> **What is needed**
Please copy exactly the lines that run from the start of the entries to the line containing "(** The 32-bit", inclusive.

> **Stored items**
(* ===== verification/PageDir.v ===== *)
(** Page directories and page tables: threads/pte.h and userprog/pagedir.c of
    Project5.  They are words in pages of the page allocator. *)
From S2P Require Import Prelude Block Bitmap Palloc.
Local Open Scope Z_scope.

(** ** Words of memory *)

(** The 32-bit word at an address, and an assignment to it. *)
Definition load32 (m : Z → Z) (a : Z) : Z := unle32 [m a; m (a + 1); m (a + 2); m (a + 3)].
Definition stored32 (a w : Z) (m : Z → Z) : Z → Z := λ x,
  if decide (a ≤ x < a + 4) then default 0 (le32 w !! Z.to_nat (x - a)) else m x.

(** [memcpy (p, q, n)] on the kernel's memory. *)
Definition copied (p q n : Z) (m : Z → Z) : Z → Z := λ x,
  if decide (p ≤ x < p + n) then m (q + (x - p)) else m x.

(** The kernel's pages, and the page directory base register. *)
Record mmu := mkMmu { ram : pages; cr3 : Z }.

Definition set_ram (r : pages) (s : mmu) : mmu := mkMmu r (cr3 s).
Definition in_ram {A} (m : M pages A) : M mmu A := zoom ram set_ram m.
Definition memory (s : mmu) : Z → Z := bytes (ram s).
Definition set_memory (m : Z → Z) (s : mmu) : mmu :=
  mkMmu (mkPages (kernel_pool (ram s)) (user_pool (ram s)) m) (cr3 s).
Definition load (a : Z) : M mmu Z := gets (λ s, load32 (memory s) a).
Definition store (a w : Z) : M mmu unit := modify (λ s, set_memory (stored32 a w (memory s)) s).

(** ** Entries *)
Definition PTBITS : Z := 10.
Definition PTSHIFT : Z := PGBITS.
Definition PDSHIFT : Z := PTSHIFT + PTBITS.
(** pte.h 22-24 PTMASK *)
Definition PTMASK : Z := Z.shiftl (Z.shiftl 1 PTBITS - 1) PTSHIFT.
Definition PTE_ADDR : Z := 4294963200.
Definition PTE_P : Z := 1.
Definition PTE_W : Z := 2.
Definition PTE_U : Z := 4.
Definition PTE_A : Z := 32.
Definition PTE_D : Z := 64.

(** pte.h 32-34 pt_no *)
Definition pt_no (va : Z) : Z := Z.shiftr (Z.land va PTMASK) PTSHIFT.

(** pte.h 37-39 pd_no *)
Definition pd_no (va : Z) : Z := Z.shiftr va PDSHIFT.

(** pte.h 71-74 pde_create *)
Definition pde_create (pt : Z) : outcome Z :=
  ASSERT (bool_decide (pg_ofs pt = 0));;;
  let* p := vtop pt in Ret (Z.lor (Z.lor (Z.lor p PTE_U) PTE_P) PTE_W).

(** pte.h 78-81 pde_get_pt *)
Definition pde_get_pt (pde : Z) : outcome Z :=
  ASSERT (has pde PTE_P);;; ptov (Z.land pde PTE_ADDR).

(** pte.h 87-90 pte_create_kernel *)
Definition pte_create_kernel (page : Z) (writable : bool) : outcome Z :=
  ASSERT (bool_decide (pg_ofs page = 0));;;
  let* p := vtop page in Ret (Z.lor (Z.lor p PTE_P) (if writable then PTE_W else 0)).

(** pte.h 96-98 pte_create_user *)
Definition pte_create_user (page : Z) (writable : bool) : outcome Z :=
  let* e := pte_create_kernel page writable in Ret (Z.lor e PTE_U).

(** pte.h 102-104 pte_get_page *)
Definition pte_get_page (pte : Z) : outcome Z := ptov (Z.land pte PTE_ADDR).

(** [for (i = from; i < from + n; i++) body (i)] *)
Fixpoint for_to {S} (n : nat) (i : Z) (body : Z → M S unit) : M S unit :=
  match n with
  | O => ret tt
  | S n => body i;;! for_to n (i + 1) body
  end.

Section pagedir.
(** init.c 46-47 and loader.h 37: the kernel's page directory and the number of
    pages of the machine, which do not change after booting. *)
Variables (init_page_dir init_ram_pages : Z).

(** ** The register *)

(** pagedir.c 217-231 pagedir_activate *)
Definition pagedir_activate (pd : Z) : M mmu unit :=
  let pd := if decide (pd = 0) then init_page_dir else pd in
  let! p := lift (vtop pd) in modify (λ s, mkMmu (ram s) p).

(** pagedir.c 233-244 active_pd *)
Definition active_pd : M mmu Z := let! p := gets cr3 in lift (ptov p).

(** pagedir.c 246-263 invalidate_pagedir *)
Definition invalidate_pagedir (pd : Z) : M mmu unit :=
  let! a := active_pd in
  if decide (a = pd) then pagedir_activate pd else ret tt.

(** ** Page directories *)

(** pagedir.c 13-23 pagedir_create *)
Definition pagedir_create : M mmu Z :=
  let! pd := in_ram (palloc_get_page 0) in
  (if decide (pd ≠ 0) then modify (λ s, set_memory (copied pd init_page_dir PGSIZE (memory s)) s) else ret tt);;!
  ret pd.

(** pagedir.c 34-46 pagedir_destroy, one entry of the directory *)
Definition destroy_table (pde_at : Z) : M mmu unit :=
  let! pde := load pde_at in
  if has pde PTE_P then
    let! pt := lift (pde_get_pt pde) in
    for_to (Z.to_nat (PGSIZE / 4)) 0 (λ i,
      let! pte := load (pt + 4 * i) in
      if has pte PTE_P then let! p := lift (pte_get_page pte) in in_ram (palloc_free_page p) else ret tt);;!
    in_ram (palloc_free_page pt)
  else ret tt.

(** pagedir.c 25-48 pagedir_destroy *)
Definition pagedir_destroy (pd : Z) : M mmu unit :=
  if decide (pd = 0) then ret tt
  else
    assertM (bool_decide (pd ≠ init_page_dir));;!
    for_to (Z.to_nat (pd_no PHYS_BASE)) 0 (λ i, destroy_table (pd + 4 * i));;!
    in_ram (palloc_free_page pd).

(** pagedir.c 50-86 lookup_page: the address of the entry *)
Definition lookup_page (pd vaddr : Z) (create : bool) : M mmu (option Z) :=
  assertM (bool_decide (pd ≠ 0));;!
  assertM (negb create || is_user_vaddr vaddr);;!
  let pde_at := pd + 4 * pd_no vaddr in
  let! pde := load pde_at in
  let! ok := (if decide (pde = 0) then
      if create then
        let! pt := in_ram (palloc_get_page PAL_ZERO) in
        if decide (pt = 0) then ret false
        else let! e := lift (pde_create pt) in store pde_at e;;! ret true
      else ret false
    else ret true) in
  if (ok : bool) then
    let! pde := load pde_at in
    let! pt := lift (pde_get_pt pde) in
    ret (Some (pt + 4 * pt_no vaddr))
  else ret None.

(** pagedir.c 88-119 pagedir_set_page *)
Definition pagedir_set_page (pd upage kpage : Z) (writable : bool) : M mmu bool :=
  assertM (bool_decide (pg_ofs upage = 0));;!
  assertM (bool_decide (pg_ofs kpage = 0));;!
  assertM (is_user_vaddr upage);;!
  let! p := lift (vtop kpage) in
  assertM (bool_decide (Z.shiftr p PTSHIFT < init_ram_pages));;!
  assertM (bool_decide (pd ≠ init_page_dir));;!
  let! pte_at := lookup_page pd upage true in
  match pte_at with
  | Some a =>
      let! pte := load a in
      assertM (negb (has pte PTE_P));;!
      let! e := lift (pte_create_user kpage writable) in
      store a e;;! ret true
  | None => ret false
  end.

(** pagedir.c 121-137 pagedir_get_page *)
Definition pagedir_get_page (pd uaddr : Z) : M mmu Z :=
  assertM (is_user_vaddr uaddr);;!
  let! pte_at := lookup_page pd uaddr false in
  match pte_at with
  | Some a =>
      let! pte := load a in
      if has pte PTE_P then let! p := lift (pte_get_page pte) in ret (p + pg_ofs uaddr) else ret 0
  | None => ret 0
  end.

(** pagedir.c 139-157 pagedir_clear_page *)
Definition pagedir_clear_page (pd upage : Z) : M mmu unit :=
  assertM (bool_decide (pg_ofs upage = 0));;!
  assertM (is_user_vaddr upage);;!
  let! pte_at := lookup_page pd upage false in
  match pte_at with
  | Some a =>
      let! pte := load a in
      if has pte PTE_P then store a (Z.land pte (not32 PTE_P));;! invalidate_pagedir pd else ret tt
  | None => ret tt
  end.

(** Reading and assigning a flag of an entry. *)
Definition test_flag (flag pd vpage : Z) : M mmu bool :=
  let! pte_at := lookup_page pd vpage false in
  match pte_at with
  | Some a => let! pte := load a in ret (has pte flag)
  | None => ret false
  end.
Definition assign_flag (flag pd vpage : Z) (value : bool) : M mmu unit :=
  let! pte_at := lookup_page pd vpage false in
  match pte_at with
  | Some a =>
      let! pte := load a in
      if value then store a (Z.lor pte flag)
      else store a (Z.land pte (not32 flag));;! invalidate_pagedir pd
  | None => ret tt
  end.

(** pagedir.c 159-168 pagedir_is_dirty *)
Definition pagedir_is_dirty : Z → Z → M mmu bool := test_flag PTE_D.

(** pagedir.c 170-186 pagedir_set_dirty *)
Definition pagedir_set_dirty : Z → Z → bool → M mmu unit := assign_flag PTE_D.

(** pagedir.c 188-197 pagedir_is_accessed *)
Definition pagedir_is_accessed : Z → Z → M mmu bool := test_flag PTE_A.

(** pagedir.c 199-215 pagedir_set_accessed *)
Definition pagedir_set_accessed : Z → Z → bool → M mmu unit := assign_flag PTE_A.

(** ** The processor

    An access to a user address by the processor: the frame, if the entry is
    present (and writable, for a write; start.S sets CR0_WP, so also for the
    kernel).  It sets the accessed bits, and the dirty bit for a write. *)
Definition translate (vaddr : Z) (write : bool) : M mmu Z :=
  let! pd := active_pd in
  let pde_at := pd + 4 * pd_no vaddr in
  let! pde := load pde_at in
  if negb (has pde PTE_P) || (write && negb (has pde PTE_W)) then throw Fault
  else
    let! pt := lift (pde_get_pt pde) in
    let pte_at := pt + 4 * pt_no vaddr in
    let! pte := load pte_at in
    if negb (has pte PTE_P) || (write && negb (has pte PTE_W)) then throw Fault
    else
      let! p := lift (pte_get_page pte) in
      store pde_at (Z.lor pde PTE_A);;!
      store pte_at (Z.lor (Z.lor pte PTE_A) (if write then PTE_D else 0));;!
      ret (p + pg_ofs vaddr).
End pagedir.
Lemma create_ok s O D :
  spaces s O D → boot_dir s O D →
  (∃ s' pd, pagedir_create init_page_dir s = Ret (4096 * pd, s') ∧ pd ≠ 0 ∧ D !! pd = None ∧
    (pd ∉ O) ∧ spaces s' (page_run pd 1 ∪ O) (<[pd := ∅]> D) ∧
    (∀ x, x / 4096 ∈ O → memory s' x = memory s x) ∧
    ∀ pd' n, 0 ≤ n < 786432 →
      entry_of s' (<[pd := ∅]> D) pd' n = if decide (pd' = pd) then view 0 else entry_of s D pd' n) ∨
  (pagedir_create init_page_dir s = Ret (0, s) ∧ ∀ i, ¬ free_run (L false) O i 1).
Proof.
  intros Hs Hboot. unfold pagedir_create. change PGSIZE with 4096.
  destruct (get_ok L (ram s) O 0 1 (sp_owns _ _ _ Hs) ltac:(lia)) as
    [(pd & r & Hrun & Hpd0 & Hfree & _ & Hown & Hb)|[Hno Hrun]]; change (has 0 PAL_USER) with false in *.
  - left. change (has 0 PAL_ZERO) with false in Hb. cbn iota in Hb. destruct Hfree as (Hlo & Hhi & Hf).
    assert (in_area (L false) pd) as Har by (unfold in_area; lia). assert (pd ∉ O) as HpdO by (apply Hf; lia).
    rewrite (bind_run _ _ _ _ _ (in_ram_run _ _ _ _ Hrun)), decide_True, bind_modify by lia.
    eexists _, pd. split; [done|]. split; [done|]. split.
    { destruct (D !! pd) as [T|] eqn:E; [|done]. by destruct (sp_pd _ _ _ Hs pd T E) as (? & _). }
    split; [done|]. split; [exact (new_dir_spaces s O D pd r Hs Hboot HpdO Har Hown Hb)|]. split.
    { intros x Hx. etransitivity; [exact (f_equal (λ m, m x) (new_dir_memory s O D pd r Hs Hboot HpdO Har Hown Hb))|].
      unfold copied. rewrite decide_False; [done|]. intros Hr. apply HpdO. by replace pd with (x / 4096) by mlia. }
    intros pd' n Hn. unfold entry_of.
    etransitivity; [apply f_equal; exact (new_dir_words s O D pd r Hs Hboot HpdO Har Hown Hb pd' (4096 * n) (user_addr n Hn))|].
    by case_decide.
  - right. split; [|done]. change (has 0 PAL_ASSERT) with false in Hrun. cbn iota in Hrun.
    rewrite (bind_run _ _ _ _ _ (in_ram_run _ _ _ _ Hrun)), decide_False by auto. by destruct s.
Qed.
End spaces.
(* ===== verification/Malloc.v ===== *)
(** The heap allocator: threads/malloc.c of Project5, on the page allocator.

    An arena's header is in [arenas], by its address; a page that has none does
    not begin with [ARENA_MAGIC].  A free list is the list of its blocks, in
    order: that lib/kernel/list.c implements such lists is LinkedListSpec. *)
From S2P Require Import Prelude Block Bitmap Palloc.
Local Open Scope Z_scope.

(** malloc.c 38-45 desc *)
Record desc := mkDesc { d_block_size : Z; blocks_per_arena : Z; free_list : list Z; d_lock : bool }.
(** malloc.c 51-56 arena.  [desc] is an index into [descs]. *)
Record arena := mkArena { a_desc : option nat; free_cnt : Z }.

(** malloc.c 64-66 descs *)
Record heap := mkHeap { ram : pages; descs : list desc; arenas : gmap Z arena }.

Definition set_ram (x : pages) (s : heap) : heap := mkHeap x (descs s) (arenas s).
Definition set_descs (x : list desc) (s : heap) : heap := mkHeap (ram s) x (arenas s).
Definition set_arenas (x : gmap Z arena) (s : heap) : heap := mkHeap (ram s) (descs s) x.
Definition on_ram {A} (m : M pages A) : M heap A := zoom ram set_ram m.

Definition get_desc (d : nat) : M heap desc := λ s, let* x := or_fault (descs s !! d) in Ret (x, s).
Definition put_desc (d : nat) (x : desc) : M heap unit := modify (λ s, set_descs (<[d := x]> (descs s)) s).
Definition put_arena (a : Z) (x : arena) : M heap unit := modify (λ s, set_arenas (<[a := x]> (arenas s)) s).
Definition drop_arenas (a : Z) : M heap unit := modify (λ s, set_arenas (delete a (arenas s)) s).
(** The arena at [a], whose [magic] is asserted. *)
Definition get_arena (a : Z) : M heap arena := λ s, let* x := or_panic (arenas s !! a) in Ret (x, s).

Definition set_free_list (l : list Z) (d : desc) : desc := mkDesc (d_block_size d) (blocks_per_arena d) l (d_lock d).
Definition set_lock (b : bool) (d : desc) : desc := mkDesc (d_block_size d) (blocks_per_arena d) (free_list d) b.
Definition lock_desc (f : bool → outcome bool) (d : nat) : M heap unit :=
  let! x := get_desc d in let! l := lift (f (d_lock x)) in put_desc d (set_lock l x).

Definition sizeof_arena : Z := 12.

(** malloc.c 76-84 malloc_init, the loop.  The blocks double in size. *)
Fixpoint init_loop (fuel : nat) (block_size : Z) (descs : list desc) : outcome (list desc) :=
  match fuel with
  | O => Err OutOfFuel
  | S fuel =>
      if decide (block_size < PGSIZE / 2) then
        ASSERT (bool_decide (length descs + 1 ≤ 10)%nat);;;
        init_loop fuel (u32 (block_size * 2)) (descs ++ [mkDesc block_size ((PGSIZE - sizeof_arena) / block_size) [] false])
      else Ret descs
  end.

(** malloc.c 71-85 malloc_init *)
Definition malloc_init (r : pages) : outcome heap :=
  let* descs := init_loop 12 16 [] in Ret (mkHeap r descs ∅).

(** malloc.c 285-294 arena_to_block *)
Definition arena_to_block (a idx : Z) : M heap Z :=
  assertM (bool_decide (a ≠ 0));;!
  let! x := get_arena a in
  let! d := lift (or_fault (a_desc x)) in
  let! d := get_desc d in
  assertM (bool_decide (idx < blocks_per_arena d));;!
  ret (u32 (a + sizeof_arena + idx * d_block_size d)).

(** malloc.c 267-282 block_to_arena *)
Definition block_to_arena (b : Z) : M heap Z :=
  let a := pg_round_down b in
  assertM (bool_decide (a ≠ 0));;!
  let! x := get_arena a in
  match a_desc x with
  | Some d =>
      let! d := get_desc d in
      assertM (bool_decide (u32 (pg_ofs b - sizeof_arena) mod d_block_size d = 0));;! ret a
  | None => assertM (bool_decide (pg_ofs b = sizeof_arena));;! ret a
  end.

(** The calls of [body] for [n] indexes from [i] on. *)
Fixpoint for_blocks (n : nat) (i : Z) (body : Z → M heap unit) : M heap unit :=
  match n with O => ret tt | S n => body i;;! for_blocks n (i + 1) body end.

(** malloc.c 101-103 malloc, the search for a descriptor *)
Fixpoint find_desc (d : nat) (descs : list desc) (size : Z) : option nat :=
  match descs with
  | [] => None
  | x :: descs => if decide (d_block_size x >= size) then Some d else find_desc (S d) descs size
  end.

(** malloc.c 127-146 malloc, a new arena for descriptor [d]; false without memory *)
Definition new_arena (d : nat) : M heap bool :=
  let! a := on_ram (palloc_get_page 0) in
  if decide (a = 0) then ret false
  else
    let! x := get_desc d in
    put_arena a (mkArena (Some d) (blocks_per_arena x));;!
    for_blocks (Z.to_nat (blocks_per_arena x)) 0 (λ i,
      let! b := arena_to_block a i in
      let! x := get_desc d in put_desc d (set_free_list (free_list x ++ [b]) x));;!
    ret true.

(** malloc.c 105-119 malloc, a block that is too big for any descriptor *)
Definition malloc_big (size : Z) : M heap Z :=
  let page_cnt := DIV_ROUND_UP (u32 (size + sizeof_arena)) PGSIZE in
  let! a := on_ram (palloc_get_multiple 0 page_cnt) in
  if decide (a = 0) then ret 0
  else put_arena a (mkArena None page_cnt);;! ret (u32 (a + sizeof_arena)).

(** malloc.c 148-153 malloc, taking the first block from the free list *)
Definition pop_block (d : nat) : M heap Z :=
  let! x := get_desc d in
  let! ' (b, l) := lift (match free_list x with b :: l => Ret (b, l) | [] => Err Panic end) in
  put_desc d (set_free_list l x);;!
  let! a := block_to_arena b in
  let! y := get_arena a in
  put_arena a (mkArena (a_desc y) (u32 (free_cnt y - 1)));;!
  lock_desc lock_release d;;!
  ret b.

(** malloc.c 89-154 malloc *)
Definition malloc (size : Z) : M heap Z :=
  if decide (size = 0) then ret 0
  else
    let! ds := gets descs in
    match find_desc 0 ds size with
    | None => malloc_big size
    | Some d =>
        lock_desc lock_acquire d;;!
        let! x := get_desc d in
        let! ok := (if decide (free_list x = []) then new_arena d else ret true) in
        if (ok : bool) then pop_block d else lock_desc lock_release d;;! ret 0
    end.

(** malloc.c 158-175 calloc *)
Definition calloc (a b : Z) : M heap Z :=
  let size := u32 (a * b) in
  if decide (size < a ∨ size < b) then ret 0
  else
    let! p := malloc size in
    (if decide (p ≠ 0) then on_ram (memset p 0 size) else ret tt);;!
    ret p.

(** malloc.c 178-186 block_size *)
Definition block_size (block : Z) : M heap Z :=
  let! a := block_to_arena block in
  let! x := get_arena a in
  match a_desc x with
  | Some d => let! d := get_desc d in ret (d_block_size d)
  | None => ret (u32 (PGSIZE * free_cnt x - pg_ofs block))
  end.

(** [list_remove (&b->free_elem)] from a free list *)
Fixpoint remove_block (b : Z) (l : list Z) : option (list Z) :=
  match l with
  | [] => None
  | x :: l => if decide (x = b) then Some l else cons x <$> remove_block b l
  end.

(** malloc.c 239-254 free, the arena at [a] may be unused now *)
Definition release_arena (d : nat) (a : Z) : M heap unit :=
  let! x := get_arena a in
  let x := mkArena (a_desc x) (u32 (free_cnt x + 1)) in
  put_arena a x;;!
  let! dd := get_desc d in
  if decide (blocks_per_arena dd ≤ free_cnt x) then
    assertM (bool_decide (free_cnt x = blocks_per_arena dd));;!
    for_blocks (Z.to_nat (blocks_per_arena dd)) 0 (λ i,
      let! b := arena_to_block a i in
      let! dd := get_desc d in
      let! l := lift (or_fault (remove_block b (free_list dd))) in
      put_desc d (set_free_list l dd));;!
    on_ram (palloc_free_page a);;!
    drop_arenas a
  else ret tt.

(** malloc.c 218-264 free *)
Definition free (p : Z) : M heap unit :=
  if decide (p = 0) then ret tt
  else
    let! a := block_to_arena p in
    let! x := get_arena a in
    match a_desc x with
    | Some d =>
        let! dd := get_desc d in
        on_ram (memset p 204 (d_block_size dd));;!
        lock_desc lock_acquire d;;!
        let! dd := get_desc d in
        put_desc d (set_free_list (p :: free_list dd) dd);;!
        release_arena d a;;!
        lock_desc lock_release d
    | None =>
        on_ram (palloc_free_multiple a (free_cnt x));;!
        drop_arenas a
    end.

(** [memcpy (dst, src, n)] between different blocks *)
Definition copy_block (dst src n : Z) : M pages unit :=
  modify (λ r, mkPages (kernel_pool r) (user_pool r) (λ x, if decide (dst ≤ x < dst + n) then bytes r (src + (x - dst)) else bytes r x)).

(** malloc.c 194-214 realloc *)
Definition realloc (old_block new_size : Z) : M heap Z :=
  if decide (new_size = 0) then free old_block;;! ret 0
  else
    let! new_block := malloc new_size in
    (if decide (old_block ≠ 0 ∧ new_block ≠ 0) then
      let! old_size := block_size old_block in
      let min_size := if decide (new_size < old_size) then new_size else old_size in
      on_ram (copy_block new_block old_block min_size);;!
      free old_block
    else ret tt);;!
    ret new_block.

> **Answer box**
(* ===== verification/PageDir.v ===== *)
(** Page directories and page tables: threads/pte.h and userprog/pagedir.c of
    Project5.  They are words in pages of the page allocator. *)
From S2P Require Import Prelude Block Bitmap Palloc.
Local Open Scope Z_scope.

(** ** Words of memory *)

(** The 32-bit word at an address, and an assignment to it. *)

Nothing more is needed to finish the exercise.